**Extracted data**
(** ** Reporting back *)

Lemma commit_ready_log n rd n' : RawNode.commit_ready n rd = Done n' →
  log_ok (log n) → holds_log (RaftLog.store (log n)) (log n) →
  log_ok (log n') ∧ log_view (log n') = log_view (log n) ∧
  RaftLog.committed (log n') = RaftLog.committed (log n) ∧
  RawNode.commit_since_index n' = RawNode.commit_since_index n.
Proof.
  unfold RawNode.commit_ready. intros Hs Hok Hh. set (n0 := match rd_hs rd with Some _ => _ | None => _ end) in Hs.
  assert (RawNode.raft n0 = RawNode.raft n ∧ RawNode.commit_since_index n0 = RawNode.commit_since_index n) as [Er Es]
    by (unfold n0; repeat case_match; done).
  clearbody n0. apply outcome_bind_Done in Hs as (rr & _ & Hs). apply outcome_bind_Done in Hs as (u & _ & Hs).
  rewrite Er in Hs. apply outcome_bind_Done in Hs as (l1 & H1' & Hs). apply outcome_bind_Done in Hs as (l2 & H2' & Hs).
  inv_done Hs. simpl.
  assert (log_ok l1 ∧ log_view l1 = log_view (log n) ∧ holds_log (RaftLog.store l1) l1 ∧
    RaftLog.committed l1 = RaftLog.committed (log n)) as (O1 & V1 & Hh1 & C1).
  { destruct (rr_snapshot rr) as [[i t]|]; [|by inv_done H1'].
    by apply stable_snap_view in H1' as (? & ? & ? & ? & _). }
  assert (log_ok l2 ∧ log_view l2 = log_view l1 ∧ RaftLog.committed l2 = RaftLog.committed l1) as (O2 & V2 & C2).
  { destruct (rr_last_entry rr) as [[i t]|]; [|by inv_done H2'].
    by apply stable_entries_view in H2' as (? & ? & ? & ? & _). }
  split_and!; [done|congruence|congruence|done].
Qed.

Lemma on_persist_ready_log n k n' : RawNode.on_persist_ready n k = Done n' → log_ok (log n) →
  log_ok (log n') ∧ log_view (log n') = log_view (log n) ∧
  RaftLog.committed (log n) ≤ RaftLog.committed (log n') ∧
  RawNode.commit_since_index n' = RawNode.commit_since_index n ∧ RawNode.snap n' = RawNode.snap n.
Proof.
  unfold RawNode.on_persist_ready, RawNode.in_raft. intros Hs Hok.
  destruct (RawNode.pop_records _ _ _ _ _) as [rrs [[i t] si]].
  apply outcome_bind_Done in Hs as (n1 & H1' & Hs).
  assert (same_log (RawNode.raft n) (RawNode.raft n1) ∧
    RaftLog.committed (log n) ≤ RaftLog.committed (log n1) ∧
    RawNode.commit_since_index n1 = RawNode.commit_since_index n) as (L1 & C1 & S1).
  { inv_done H1'; [|done]. split_and!; [by eapply on_persist_snap_same_log| |done].
    apply (adv_commit _ _ (cm_adv _ _ (host_op_calm _ _ (op_persist_snap _ _ _ Hc)))). }
  assert (same_log (RawNode.raft n1) (RawNode.raft n') ∧
    RaftLog.committed (log n1) ≤ RaftLog.committed (log n') ∧
    RawNode.commit_since_index n' = RawNode.commit_since_index n1) as (L2 & C2 & S2).
  { inv_done Hs; [|done]. split_and!; [by eapply on_persist_entries_same_log| |done].
    apply (adv_commit _ _ (cm_adv _ _ (host_op_calm _ _ (op_persist_entries _ _ _ _ Hc)))). }
  pose proof (transitivity L1 L2) as [_ Sn Hl _]. destruct (Hl Hok). split_and!; [done|done|lia|congruence|exact Sn].
Qed.

Lemma advance_append_light n rd n' lr : RawNode.advance_append n rd = Done (n', lr) →
  log_ok (log n) → holds_log (RaftLog.store (log n)) (log n) →
  RawNode.commit_since_index n ≤ RaftLog.committed (log n) →
  sv_dummy (log_view (log n)) ≤ RawNode.commit_since_index n →
  ∃ n1, handed n1 (lr_committed_entries lr) n' ∧ log_view (log n1) = log_view (log n) ∧
    RaftLog.committed (log n) ≤ RaftLog.committed (log n1) ∧
    RawNode.commit_since_index n1 = RawNode.commit_since_index n.
Proof.
  unfold RawNode.advance_append. intros Hs Hok Hh Hsi Hd.
  apply outcome_bind_Done in Hs as (n1 & H1' & Hs). apply commit_ready_log in H1' as (O1 & V1 & C1 & S1); [|done..].
  apply outcome_bind_Done in Hs as (n2 & H2' & Hs). apply on_persist_ready_log in H2' as (O2 & V2 & C2 & S2 & _); [|done].
  apply outcome_bind_Done in Hs as ([n3 lr3] & H3' & Hs).
  apply gen_light_ready_handed in H3' as [Hh3 _]; [|done|rewrite S2, S1; lia|by rewrite V2, V1, S2, S1].
  exists n2. split; [|split_and!; [congruence|lia|congruence]].
  destruct (_ && _); [done|]. inv_done Hs; destruct Hh3; by split.
Qed.

(** ** Runs *)

(** From [n] to [n'], [evs] was handed out. *)
Record progress n (evs : list event) n' : Prop := mk_progress {
  pg_ok : rn_ok n';
  pg_committed : RaftLog.committed (log n) ≤ RaftLog.committed (log n');
  pg_preserved : preserved (RaftLog.committed (log n)) (log_view (log n)) (log_view (log n'));
  pg_deliver : deliver (RawNode.commit_since_index n) evs = Some (RawNode.commit_since_index n');
  pg_entries : ∀ e, Apply e ∈ evs → in_log n' e
}.

Lemma in_log_later n n' e : in_log n e → RaftLog.committed (log n) ≤ RaftLog.committed (log n') →
  preserved (RaftLog.committed (log n)) (log_view (log n)) (log_view (log n')) → in_log n' e.
Proof.
  intros [Hc Hl] Hle [Hd Hp]. split; [lia|]. intros Hlt. rewrite Hp by done. apply Hl. lia.
Qed.

Lemma progress_trans n evs n1 evs' n' : progress n evs n1 → progress n1 evs' n' → progress n (evs ++ evs') n'.
Proof.
  intros [O1 C1 P1 D1 E1] [O2 C2 P2 D2 E2]. split; [done|lia|by eapply preserved_trans| |].
  - by rewrite deliver_app, D1.
  - intros e [He|He]%elem_of_app; [|auto]. eapply in_log_later; [by apply E1|done|done].
Qed.

Lemma delivers_progress n evs n' : delivers n evs n' → progress n evs n'.
Proof.
  intros [O V C Sn Si R D E]. split; [split; [done|done|by left]|by rewrite C| |done|done].
  rewrite V. apply preserved_refl.
Qed.

(** How a host drives a raw node.  Between two rounds it feeds messages, ticks
    and operations to the node, may compact what was handed out, and reports
    what was applied and, if it persists asynchronously, what is persisted.  A
    round takes a [Ready], writes its snapshot and entries where the node reads
    them, and advances. *)
Inductive rn_step n : list event → RawNode.t S → Prop :=
| rs_message m r x : Raft.step (RawNode.raft n) m = Done (r, x) → input_ok (RawNode.raft n) m →
    log_input_ok (RawNode.raft n) m → rn_step n [] (n <| RawNode.raft := r |>)
| rs_tick n' b : RawNode.tick n = Done (n', b) → Raft.term (RawNode.raft n) < u64_max →
    room 2 (RawNode.raft n) → rn_step n [] n'
| rs_host r : host_op (RawNode.raft n) r → room 1 (RawNode.raft n) → rn_step n [] (n <| RawNode.raft := r |>)
| rs_apply i n' : RawNode.advance_apply_to n i = Done n' → room 1 (RawNode.raft n) → rn_step n [] n'
| rs_persisted k n' : RawNode.on_persist_ready n k = Done n' → rn_step n [] n'
| rs_compact s : rehosted (log n) (log (RawNode.mut_store n s)) →
    sv_dummy (log_view (log (RawNode.mut_store n s))) ≤ RawNode.commit_since_index n ∨ is_Some (RawNode.snap n) →
    rn_step n [] (RawNode.mut_store n s)
| rs_round rd n1 s n2 lr : RawNode.ready n = Done (n1, rd) → holds_log s (log n1) →
    RawNode.advance_append (RawNode.mut_store n1 s) rd = Done (n2, lr) →
    rn_step n (ready_events rd ++ light_events lr) n2
| rs_round_async rd n1 s n2 : RawNode.ready n = Done (n1, rd) → holds_log s (log n1) →
    RawNode.advance_append_async (RawNode.mut_store n1 s) rd = Done n2 → rn_step n (ready_events rd) n2.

**Work to be completed**
Within the listing above, filter for lines holding the string "what" and copy each one.

**Written solution**
    and operations to the node, may compact what was handed out, and reports
    what was applied and, if it persists asynchronously, what is persisted.  A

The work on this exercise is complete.